• The problem
Among the lines below, keep only those from the one containing "(∀ s' g', group_changed s s' p g g' → same_switch" through the one containing "j_ports : g'.(portstatelist)", and reproduce them exactly.

(Saved entries)
Lemma routers_shape vid ulGroup info routers s :
  ∃ tr, foldM (fun r s => let* '(s, _) := igmp_snp_routerreport env vid r.(mroute_ifindex) ulGroup info s in Done s) routers s
        = Done (s <| trace := tr |>) ∧ List.filter notice tr = notices s.
Proof.
  revert s. induction routers as [|r l IH]; intros s; cbn [foldM].
  - exists s.(trace). by destruct s.
  - destruct (send_igmp_shape (mkPkt IGMP_MSG_REPORT r.(mroute_ifindex) vid 0 info.(i_saddr) ulGroup 0) s) as (tr & ret & E & En); [done|].
    assert (E' : igmp_snp_routerreport env vid (mroute_ifindex r) ulGroup info s = Done (s <| trace := tr |>, ret)) by exact E.
    rewrite E'. cbn [obind]. destruct (IH (s <| trace := tr |>)) as (tr' & -> & En').
    exists tr'. split; [done|]. rewrite En'. exact En.
Qed.

Lemma wp_report_routers s vid ulGroup info p idx g v (Q : IGS → Prop) :
  igs_ok s → s.(groups) !! p = Some g → s.(mcgroup_vlan_queue) !! idx = Some v →
  (∀ s' g', group_changed s s' p g g' → same_switch s s' → g'.(portstatelist) = g.(portstatelist) →
     g'.(mgroup_id) = g.(mgroup_id) → Q s') →
  wp (report_routers env vid ulGroup info p idx s) Q.
Proof.
  intros Hok Eg Ev HQ. unfold report_routers, get_group, get_vlan. rewrite Eg. cbn [deref obind].
  assert (C0 : group_changed s s p g g).
  { assert (C := changed_trace s p g s.(trace) Hok Eg). by destruct s. }
  destruct (portstatelist g) eqn:Epl; [|by eapply HQ].
  rewrite Ev. cbn [deref obind]. destruct (co_routers s (io_core s Hok) idx v Ev) as [l El]. rewrite El, rwalk_rlist. cbn [obind].
  destruct (routers_shape vid ulGroup info l s) as (tr & -> & En). cbn [obind].
  assert (C1 := changed_trace s p g tr Hok Eg). set (s1 := s <| trace := tr |>) in *.
  unfold upd_group, get_group. rewrite (ch_group _ _ _ _ _ C1). cbn [deref obind wp].
  set (g1 := g <| router_reporttimer := 100 |>).
  assert (C2 : group_changed s1 (put_group p g1 s1) p g g1).
  { apply changed_put; [apply C1|apply C1|done| |done]. destruct (io_fine s Hok p g Eg). by split. }
  eapply (HQ _ g1); [by eapply changed_trans|done|done|done].
Qed.

(** ** The report of a group that is there *)

Lemma rest_reporterlist s s' : rest s' = rest s → s'.(p_reporterlist) = s.(p_reporterlist).
Proof. intros E. apply (f_equal p_reporterlist) in E. by destruct s, s'. Qed.
Lemma rest_interval s s' : rest s' = rest s → member_interval s' = member_interval s.
Proof. intros E. unfold member_interval. apply (f_equal (fun t => (igmp_robust_variable t, igmp_query_interval t, igmp_resp_interval t))) in E.
  destruct s, s'. cbn in *. by injection E as -> -> ->. Qed.

(** What the group is after the report. *)
Record joined s g g' (old : bool) (ifindex saddr : Z) : Prop := {
  j_ports : g'.(portstatelist) = join_port (member_interval s) old ifindex g.(portstatelist);
  j_timer : g'.(grouplifetimer_id) = 0;
  j_saddr : g'.(report_ipadd) = saddr;
  j_id : g'.(mgroup_id) = g.(mgroup_id) }.

Lemma wp_report_group s ulGroup vid ulType ifindex info p idx g v (Q : IGS * Z → Prop) :
  igs_ok s → env.(npd_ok) = true → s.(p_reporterlist) = [] →
  s.(groups) !! p = Some g → s.(mcgroup_vlan_queue) !! idx = Some v →
  (∀ s' g', group_changed s s' p g g' → joined s g g' (IGMP_V1_MEMSHIP_REPORT =? ulType) ifindex info.(i_saddr) →
     switch_joined s s' vid ifindex ulGroup g.(mgroup_id) (port_is_new ifindex g.(portstatelist)) →
     Q (s', IGMPSNP_RETURN_CODE_OK)) →
  wp (report_group env ulGroup vid ulType ifindex info p idx s) Q.
Proof.
  intros Hok Hnpd Hrep Eg Ev HQ. unfold report_group. apply wp_bind. eapply wp_report_routers; [done..|].
  intros s1 g1 C1 El1 Ep1 Eid1. assert (Hr1 : s1.(p_reporterlist) = []).
  { rewrite <- Hrep. by apply rest_reporterlist, C1. }
  rewrite Hr1. cbn [igmp_snp_searchreporterlist List.find fmap option_fmap option_map obind default from_option id reporter_ports].
  change (negb (is_ok IGMPSNP_RETURN_CODE_OK)) with false. cbv iota.
  apply wp_bind. eapply wp_report_port; [apply C1|done|apply C1|]. intros s2 l i F C2 Ht2 Hj HF. cbv beta iota.
  assert (Hr2 : s2.(p_reporterlist) = []) by (rewrite <- Hr1; by apply rest_reporterlist, C2).
  unfold Igmp_Snoop_IF_Recv_Is_Report_Discard. rewrite Hr2.
  cbn [igmp_snp_searchreporterlist List.find fmap option_fmap option_map obind].
  change (is_ok IGMPSNP_RETURN_CODE_OK) with true. cbv iota. cbn [obind].
  assert (HFi : ∀ q, (F q).(ps_ifindex) = q.(ps_ifindex)).
  { intros q. rewrite HF. destruct (ps_state q =? IGMP_SNP_V1_MEMBER); done. }
  apply wp_bind. eapply wp_upd_member; [apply C2|apply C2|done|]. intros s3 C3 El3.
  set (F3 := (fun port => port <| membertimer_id := member_interval s2 |>) ∘ F) in *.
  assert (Hi : member_interval s2 = member_interval s).
  { rewrite (rest_interval s1 s2) by apply C2. by apply rest_interval, C1. }
  assert (Hi1 : member_interval s1 = member_interval s) by (by apply rest_interval, C1).
  set (old := IGMP_V1_MEMSHIP_REPORT =? ulType).
  assert (H4 : wp (if old then upd_member p i (fun port => port <| ps_state := IGMP_SNP_V1_MEMBER |>
                                                              <| hosttimer_id := IGMP_V1_ROUTER_PRESENT_TIMEOUT |>) s3 else Done s3)
            (fun s4 => ∃ F4, group_changed s3 s4 p (with_port g1 l i F3) (with_port g1 l i F4) ∧ same_switch s3 s4 ∧
                             ∀ q, F4 q = reported (member_interval s1) old q)).
  { assert (HF3 : ∀ q, F3 q = reported (member_interval s1) false q).
    { intros q. unfold F3, reported. cbn. rewrite HF, Hi, Hi1. by destruct (ps_state q =? IGMP_SNP_V1_MEMBER). }
    destruct old.
    - eapply wp_upd_member; [apply C3|apply C3|done|]. intros s4 C4 El4. eexists. split_and!; [exact C4|done|].
      intros q. cbn. rewrite HF3. unfold reported. cbn. by destruct (ps_state q =? IGMP_SNP_V1_MEMBER).
    - exists F3. split_and!; [|done|done].
      assert (C := changed_trace s3 p _ s3.(trace) (ch_ok _ _ _ _ _ C3) (ch_group _ _ _ _ _ C3)). by destruct s3. }
  apply wp_bind. eapply wp_mono; [exact H4|]. intros s4 (F4 & C4 & El4 & HF4).
  unfold upd_group, get_group. rewrite (ch_group _ _ _ _ _ C4). cbn [deref obind wp].
  set (g5 := (with_port g1 l i F4) <| report_ipadd := i_saddr info |>).
  assert (C5 : group_changed s4 (put_group p g5 s4) p (with_port g1 l i F4) g5).
  { apply changed_put; [apply C4|apply C4|done| |done]. destruct (io_fine _ (ch_ok _ _ _ _ _ C4) _ _ (ch_group _ _ _ _ _ C4)). by split. }
  apply (HQ _ g5).
  - eapply changed_trans; [exact C1|]. eapply changed_trans; [exact C2|]. eapply changed_trans; [exact C3|].
    eapply changed_trans; [exact C4|exact C5].
  - split; [|done|done|exact Eid1]. cbn. rewrite (Hj F4 old HF4), Hi1, Ep1. done.
  - rewrite <- Eid1, <- Ep1. eapply joined_same; [exact El1|exact Ht2|].
    eapply same_switch_trans; [exact El3|]. eapply same_switch_trans; [exact El4|by split].
Qed.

• The completed task
  (∀ s' g', group_changed s s' p g g' → same_switch s s' → g'.(portstatelist) = g.(portstatelist) →
     g'.(mgroup_id) = g.(mgroup_id) → Q s') →
  wp (report_routers env vid ulGroup info p idx s) Q.
Proof.
  intros Hok Eg Ev HQ. unfold report_routers, get_group, get_vlan. rewrite Eg. cbn [deref obind].
  assert (C0 : group_changed s s p g g).
  { assert (C := changed_trace s p g s.(trace) Hok Eg). by destruct s. }
  destruct (portstatelist g) eqn:Epl; [|by eapply HQ].
  rewrite Ev. cbn [deref obind]. destruct (co_routers s (io_core s Hok) idx v Ev) as [l El]. rewrite El, rwalk_rlist. cbn [obind].
  destruct (routers_shape vid ulGroup info l s) as (tr & -> & En). cbn [obind].
  assert (C1 := changed_trace s p g tr Hok Eg). set (s1 := s <| trace := tr |>) in *.
  unfold upd_group, get_group. rewrite (ch_group _ _ _ _ _ C1). cbn [deref obind wp].
  set (g1 := g <| router_reporttimer := 100 |>).
  assert (C2 : group_changed s1 (put_group p g1 s1) p g g1).
  { apply changed_put; [apply C1|apply C1|done| |done]. destruct (io_fine s Hok p g Eg). by split. }
  eapply (HQ _ g1); [by eapply changed_trans|done|done|done].
Qed.

(** ** The report of a group that is there *)

Lemma rest_reporterlist s s' : rest s' = rest s → s'.(p_reporterlist) = s.(p_reporterlist).
Proof. intros E. apply (f_equal p_reporterlist) in E. by destruct s, s'. Qed.
Lemma rest_interval s s' : rest s' = rest s → member_interval s' = member_interval s.
Proof. intros E. unfold member_interval. apply (f_equal (fun t => (igmp_robust_variable t, igmp_query_interval t, igmp_resp_interval t))) in E.
  destruct s, s'. cbn in *. by injection E as -> -> ->. Qed.

(** What the group is after the report. *)
Record joined s g g' (old : bool) (ifindex saddr : Z) : Prop := {
  j_ports : g'.(portstatelist) = join_port (member_interval s) old ifindex g.(portstatelist);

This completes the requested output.